(Saved data entries)

----------

(** The three index tensors one class contributes, from its shuffled
    nodes [p]: for the tables of cora and citeseer, and for the benchmarks. *)
Definition split_quota (nv nt : nat) (p : list nat)
  : list nat * list nat * list nat :=
  (Py.slice p 0 20, Py.slice p 20 (20 + nv), Py.slice p (20 + nv) (20 + nv + nt)).
Definition split_benchmark (p : list nat) : list nat * list nat * list nat :=
  (Py.slice p 0 20, Py.slice p 20 50, drop 50 p).

Definition fill3 (m : list tfloat * list tfloat * list tfloat)
    (s : list nat * list nat * list nat) : list tfloat * list tfloat * list tfloat :=
  (fill_list m.1.1 s.1.1, fill_list m.1.2 s.1.2, fill_list m.2 s.2).

(** Three float masks with one entry per node. *)
Definition masks_len (N : nat) (m : list tfloat * list tfloat * list tfloat) : Prop :=
  length m.1.1 = N ∧ length m.1.2 = N ∧ length m.2 = N.

(** The boolean mask after a loop over the classes [0 .. C-1] has marked,
    for every class [y] with shuffle [p], the index tensor [π (split y p)]. *)
Definition marks {B} (N C : nat) (split : nat → list nat → B)
    (ps : list (list nat)) (π : B → list nat) : list bool :=
  to_bool (fill_list (zeros N) (zip_with split (seq 0 C) ps ≫= π)).

(** The quota of class [y] when it has [n] members: how many of them go to
    train, val and test. *)
Definition quota (name : string) (y n : nat) : option (nat * nat * nat) :=
  if decide (name = "cora") then
    nv ← EvalUtils.cora_num_val_nodes !! y;
    nt ← EvalUtils.cora_num_test_nodes !! y; Some (20, nv, nt)
  else if decide (name = "citeseer") then
    nv ← EvalUtils.citeseer_num_val_nodes !! y;
    nt ← EvalUtils.citeseer_num_test_nodes !! y; Some (20, nv, nt)
  else Some (20, 30, n - 50).

(** For every node at most one of the three masks is true. *)
Definition disjoint_masks (train val test : list bool) : Prop :=
  ∀ v, ¬ (train !! v = Some true ∧ val !! v = Some true)
       ∧ ¬ (train !! v = Some true ∧ test !! v = Some true)
       ∧ ¬ (val !! v = Some true ∧ test !! v = Some true).
(** ** A successful exchange *)

Lemma _send_and_render_answered_caption env q s tr ms k resp w0 :
  session_state.messages s = Some ms ->
  session_state.top_k s = Some k ->
  fst (_post_query env (_get_backend_url env s) q k (ms ++ [user_message q])%list w0)
    = Ok resp ->
  let answer := Py.or_str (answer resp) "No answer returned." in
  exists evs,
    _send_and_render env q {| session := s; trace := tr |} =
      (Ok tt,
       {| session :=
            session_state.set_messages
              (Some (ms ++ [user_message q; assistant_message answer])%list)
              (after_followups env (Py.or_list (follow_ups resp)) s);
          trace := (tr ++ send_prelude q
                      ++ [ query_event env s q k (ms ++ [user_message q])%list;
                           Draw st.Placeholder (st.Markdown answer false);
                           Draw st.Main
                             (st.Caption ("Answered in " ++ elapsed_1f env ++ "s")) ]
                      ++ evs)%list |})
    /\ Forall is_draw evs.
Proof.
  intros Hms Hk Hpost ans.
  unfold _send_and_render. run_monad. rewrite Hms. cbn [session trace].
  state_simpl. rewrite Hk. state_simpl.
  rewrite _post_query_run.
  rewrite (_post_query_result_any_world _ _ _ _ _ _ w0).
  change (_get_backend_url env (session_state.set_messages _ s))
    with (_get_backend_url env s).
  rewrite Hpost. state_simpl. fold ans.
  match goal with
  | |- context [_render_citations ?cs {| session := ?s1; trace := ?t1 |}] =>
      destruct (draws_only_run (_render_citations cs) s1 t1
                  (_render_citations_draws cs)) as (evs1 & E1 & F1);
      rewrite E1
  end.
  match goal with
  | |- context [_render_followups env ?fus {| session := ?s1; trace := ?t1 |}] =>
      destruct (_render_followups_run env fus s1 t1) as (evs2 & E2 & F2);
      rewrite E2
  end.
  state_simpl.
  exists (evs1 ++ evs2)%list.
  split.
  - unfold after_followups.
    destruct (selected env 0 (Py.or_list (follow_ups resp))); state_simpl;
      unfold send_prelude, query_event;
      rewrite <- !app_assoc; cbn [app]; reflexivity.
  - apply Forall_app; split; assumption.
Qed.

(** X14. When the backend answers a query with a status that is not an
    error status and a body that decodes, with a non-empty [answer], the
    exchange draws that answer and then the time it took, and the history
    grows by exactly two entries: the user message of the text asked and
    the assistant message of that answer, unchanged. *)
Theorem answered_exchange_stores_answer env q s tr ms k r resp a :
  session_state.messages s = Some ms ->
  session_state.top_k s = Some k ->
  requests.post (net env) (_get_backend_url env s ++ "/query")
    (payload q k (ms ++ [user_message q])%list) 120 = Ok r ->
  ~ (400 <= requests.status_code r < 600) ->
  requests.json r = Ok resp ->
  answer resp = Some a ->
  a <> "" ->
  let out := _send_and_render env q {| session := s; trace := tr |} in
  fst out = Ok tt
  /\ In (Draw st.Placeholder (st.Markdown a false)) (trace (snd out))
  /\ In (Draw st.Main (st.Caption ("Answered in " ++ elapsed_1f env ++ "s")))
        (trace (snd out))
  /\ session_state.messages (session (snd out))
     = Some (ms ++ [ {| role := "user"; content := q |};
                     {| role := "assistant"; content := a |} ])%list.
Proof.
  intros Hms Hk Hpost Hcode Hjson Ha Hne out. subst out.
  assert (Hq : fst (_post_query env (_get_backend_url env s) q k
                      (ms ++ [user_message q])%list {| session := s; trace := tr |})
               = Ok resp).
  { unfold _post_query. run_monad. rewrite Hpost.
    unfold requests.raise_for_status.
    destruct (400 <=? requests.status_code r) eqn:H4;
      destruct (requests.status_code r <? 500) eqn:H5;
      destruct (500 <=? requests.status_code r) eqn:H6;
      destruct (requests.status_code r <? 600) eqn:H7;
      cbn [andb fst]; try (rewrite Hjson; reflexivity); exfalso; lia. }
  pose proof (_send_and_render_answered_caption env q s tr ms k resp _ Hms Hk Hq)
    as Hrun.
  cbv zeta in Hrun.
  assert (Hans : Py.or_str (answer resp) "No answer returned." = a).
  { rewrite Ha. cbn. apply truthy_nonempty in Hne. now rewrite Hne. }
  rewrite Hans in Hrun. destruct Hrun as (evs & E & F).
  rewrite E. cbn [fst snd session trace]. state_simpl.
  split; [reflexivity |]. split; [| split; [| reflexivity]].
  - rewrite !in_app_iff. right. right. left. cbn. tauto.
  - rewrite !in_app_iff. right. right. left. cbn. tauto.
Qed.

Lemma answered_exchange_stores_answer_witness :
  let out :=
    _send_and_render
      (Demo.env Demo.idle (Demo.backend 200 "OK" (Ok Demo.about_x)))
      "What is product X?"
      {| session := Demo.ongoing [] None; trace := [] |} in
  fst out = Ok tt
  /\ In (Draw st.Placeholder (st.Markdown "X is a tool." false)) (trace (snd out))
  /\ In (Draw st.Main
           (st.Caption
              ("Answered in "
                 ++ elapsed_1f (Demo.env Demo.idle
                                  (Demo.backend 200 "OK" (Ok Demo.about_x)))
                 ++ "s")))
        (trace (snd out))
  /\ session_state.messages (session (snd out))
     = Some ([] ++ [ {| role := "user"; content := "What is product X?" |};
                     {| role := "assistant"; content := "X is a tool." |} ])%list.
Proof.
  apply (answered_exchange_stores_answer
           (Demo.env Demo.idle (Demo.backend 200 "OK" (Ok Demo.about_x)))
           "What is product X?" (Demo.ongoing [] None) [] [] 5
           {| requests.status_code := 200; requests.reason := "OK";
              requests.url := "https://backend/query";
              requests.json := Ok Demo.about_x |}
           Demo.about_x "X is a tool.");
    try reflexivity.
  - cbn. lia.
  - discriminate.
Defined.

(** ** Missing keys *)

(** X15. [_send_and_render] relies on two keys of the session state.
    Without [messages] it raises an [AttributeError] at once, having
    drawn and sent nothing.  With [messages] but without [top_k] the
    error is raised inside the guarded block: the call returns normally,
    no request is sent, the failure is drawn in the placeholder, and the
    user message stays in the history. *)
Theorem send_and_render_missing_keys env q s tr :
  (session_state.messages s = None ->
   exists e,
     exn_kind e = AttributeError
     /\ _send_and_render env q {| session := s; trace := tr |} =
          (Raise e, {| session := s; trace := tr |}))
  /\ (forall ms,
         session_state.messages s = Some ms ->
         session_state.top_k s = None ->
         exists e,
           exn_kind e = AttributeError
           /\ _send_and_render env q {| session := s; trace := tr |} =
                (Ok tt,
                 {| session :=
                      session_state.set_messages
                        (Some (ms ++ [ {| role := "user"; content := q |} ])%list) s;
                    trace := (tr ++ send_prelude q
                                ++ [Draw st.Placeholder
                                      (st.Error ("Request failed: " ++ exn_str e))])%list |})).
Proof.
  split.
  - intros Hms. unfold _send_and_render. run_monad. rewrite Hms.
    eexists. split; [| reflexivity]. reflexivity.
  - intros ms Hms Hk. unfold _send_and_render. run_monad. rewrite Hms.
    cbn [session trace]. state_simpl. rewrite Hk. state_simpl.
    eexists. split; [| unfold send_prelude; rewrite <- !app_assoc; reflexivity].
    reflexivity.
Qed.

Lemma send_and_render_missing_keys_witness :
  exists e,
    exn_kind e = AttributeError
    /\ _send_and_render (Demo.env Demo.idle Demo.slow_backend) "What is product X?"
         Demo.fresh
       = (Raise e, Demo.fresh).
Proof.
  apply (proj1 (send_and_render_missing_keys
                  (Demo.env Demo.idle Demo.slow_backend) "What is product X?"
                  session_state.empty [])).
  reflexivity.
Defined.

(** ** The citations *)

Lemma draws_ret : draws (ret tt) [].
Proof. intros w. unfold ret. now rewrite add_trace_nil. Qed.

Lemma draws_draw c e : draws (draw c e) [Draw c e].
Proof. intros w. reflexivity. Qed.

Lemma draws_seq (m1 m2 : M unit) evs1 evs2 :
  draws m1 evs1 -> draws m2 evs2 -> draws (m1 ;; m2) (evs1 ++ evs2).
Proof.
  intros H1 H2 w. unfold bind. rewrite H1, H2. now rewrite add_trace_app.
Qed.

Lemma dividers_app evs1 evs2 :
  dividers (evs1 ++ evs2) = (dividers evs1 + dividers evs2)%nat.
Proof. unfold dividers. now rewrite filter_app, length_app. Qed.

Lemma render_citation_block c :
  exists block, draws (render_citation c) block /\ citation_block c block.
Proof.
  unfold render_citation.
  set (bits := flat_map _ _).
  assert (H1 : exists e1, draws (match bits with
                                 | [] => ret tt
                                 | _ :: _ =>
                                     draw st.Main (st.Caption (String.concat " • " bits))
                                 end) e1
                          /\ Forall is_draw e1 /\ dividers e1 = 0%nat).
  { destruct bits; eexists; (split; [apply draws_ret || apply draws_draw |]);
      split; repeat constructor. }
  assert (H2 : exists e2, draws (if Py.truthy_opt (snippet c)
                                 then draw st.Main (st.Write (Py.or_str (snippet c) ""))
                                 else ret tt) e2
                          /\ Forall is_draw e2 /\ dividers e2 = 0%nat).
  { destruct (Py.truthy_opt (snippet c)); eexists;
      (split; [apply draws_ret || apply draws_draw |]);
      split; repeat constructor. }
  assert (H3 : exists e3, draws (if Py.truthy_opt (source_url c)
                                 then draw st.Main
                                        (st.Markdown
                                           ("[Open source](" ++ Py.or_str (source_url c) ""
                                              ++ ")") false)
                                 else ret tt) e3
                          /\ Forall is_draw e3 /\ dividers e3 = 0%nat).
  { destruct (Py.truthy_opt (source_url c)); eexists;
      (split; [apply draws_ret || apply draws_draw |]);
      split; repeat constructor. }
  destruct H1 as (e1 & D1 & F1 & N1), H2 as (e2 & D2 & F2 & N2),
    H3 as (e3 & D3 & F3 & N3).
  exists ([citation_header c] ++ e1 ++ e2 ++ e3 ++ [Draw st.Main st.Divider])%list.
  split.
  - apply draws_seq; [apply draws_draw |].
    apply draws_seq; [exact D1 |].
    apply draws_seq; [exact D2 |].
    apply draws_seq; [exact D3 | apply draws_draw].
  - exists (e1 ++ e2 ++ e3)%list. split; [| split].
    + cbn [app]. now rewrite <- !app_assoc.
    + repeat (apply Forall_app; split); assumption.
    + rewrite !dividers_app. lia.
Qed.

Lemma for_each_citation_blocks cs :
  exists blocks,
    draws (for_each cs render_citation) (List.concat blocks)
    /\ Forall2 citation_block cs blocks.
Proof.
  induction cs as [| c cs (blocks & D & F)].
  - exists []. split; [apply draws_ret | constructor].
  - destruct (render_citation_block c) as (block & Db & Hb).
    exists (block :: blocks). split; [| constructor; assumption].
    cbn [for_each List.concat]. apply draws_seq; assumption.
Qed.

(** X16. [_render_citations] draws nothing for an empty list.  For a
    non-empty one it draws the [Citations] section and its note, then one
    block per citation in the order received: the header
    [[<rank>] <title>] of the citation, with [Untitled] for a missing or
    empty title, first, and a separator last, with no separator in
    between.  It returns, and leaves the session state alone. *)
Theorem citations_are_drawn_in_order cs s tr :
  (cs = [] ->
   _render_citations cs {| session := s; trace := tr |} =
     (Ok tt, {| session := s; trace := tr |}))
  /\ (cs <> [] ->
      exists note blocks,
        _render_citations cs {| session := s; trace := tr |} =
          (Ok tt,
           {| session := s;
              trace := (tr ++ Draw st.Main (st.Expander "Citations")
                              :: Draw st.Main (st.Markdown note true)
                              :: List.concat blocks)%list |})
        /\ Forall2 citation_block cs blocks).
Proof.
  split.
  - intros ->. reflexivity.
  - intros Hne. destruct cs as [| c cs']; [contradiction |].
    cbn [_render_citations]. generalize (c :: cs'). intros l.
    destruct (for_each_citation_blocks l) as (blocks & D & F).
    eexists _, blocks. split; [| exact F].
    unfold bind at 1. unfold draw at 1, emit. cbn [session trace].
    unfold bind at 1. unfold draw at 1, emit. cbn [session trace].
    rewrite D. unfold add_trace. cbn [session trace].
    rewrite <- !app_assoc. reflexivity.
Qed.

Lemma citations_are_drawn_in_order_witness :
  exists note blocks,
    _render_citations [Demo.doc_a] Demo.fresh =
      (Ok tt,
       {| session := session_state.empty;
          trace := ([] ++ Draw st.Main (st.Expander "Citations")
                          :: Draw st.Main (st.Markdown note true)
                          :: List.concat blocks)%list |})
    /\ Forall2 citation_block [Demo.doc_a] blocks.
Proof.
  apply (proj2 (citations_are_drawn_in_order [Demo.doc_a] session_state.empty [])).
  discriminate.
Defined.

(** ** A whole session *)

Lemma health_checks_app evs1 evs2 :
  health_checks (evs1 ++ evs2) = (health_checks evs1 + health_checks evs2)%nat.
Proof. unfold health_checks. now rewrite filter_app, length_app. Qed.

----------

▸ **Problem statement**
Your answer should be the lines above, from the line containing "apply draws_seq; [exact D2 |]." up to and including the line containing "empty title, first, and", reproduced exactly and with nothing else.

▸ **Answer for the task**
    apply draws_seq; [exact D2 |].
    apply draws_seq; [exact D3 | apply draws_draw].
  - exists (e1 ++ e2 ++ e3)%list. split; [| split].
    + cbn [app]. now rewrite <- !app_assoc.
    + repeat (apply Forall_app; split); assumption.
    + rewrite !dividers_app. lia.
Qed.

Lemma for_each_citation_blocks cs :
  exists blocks,
    draws (for_each cs render_citation) (List.concat blocks)
    /\ Forall2 citation_block cs blocks.
Proof.
  induction cs as [| c cs (blocks & D & F)].
  - exists []. split; [apply draws_ret | constructor].
  - destruct (render_citation_block c) as (block & Db & Hb).
    exists (block :: blocks). split; [| constructor; assumption].
    cbn [for_each List.concat]. apply draws_seq; assumption.
Qed.

(** X16. [_render_citations] draws nothing for an empty list.  For a
    non-empty one it draws the [Citations] section and its note, then one
    block per citation in the order received: the header
    [[<rank>] <title>] of the citation, with [Untitled] for a missing or
    empty title, first, and a separator last, with no separator in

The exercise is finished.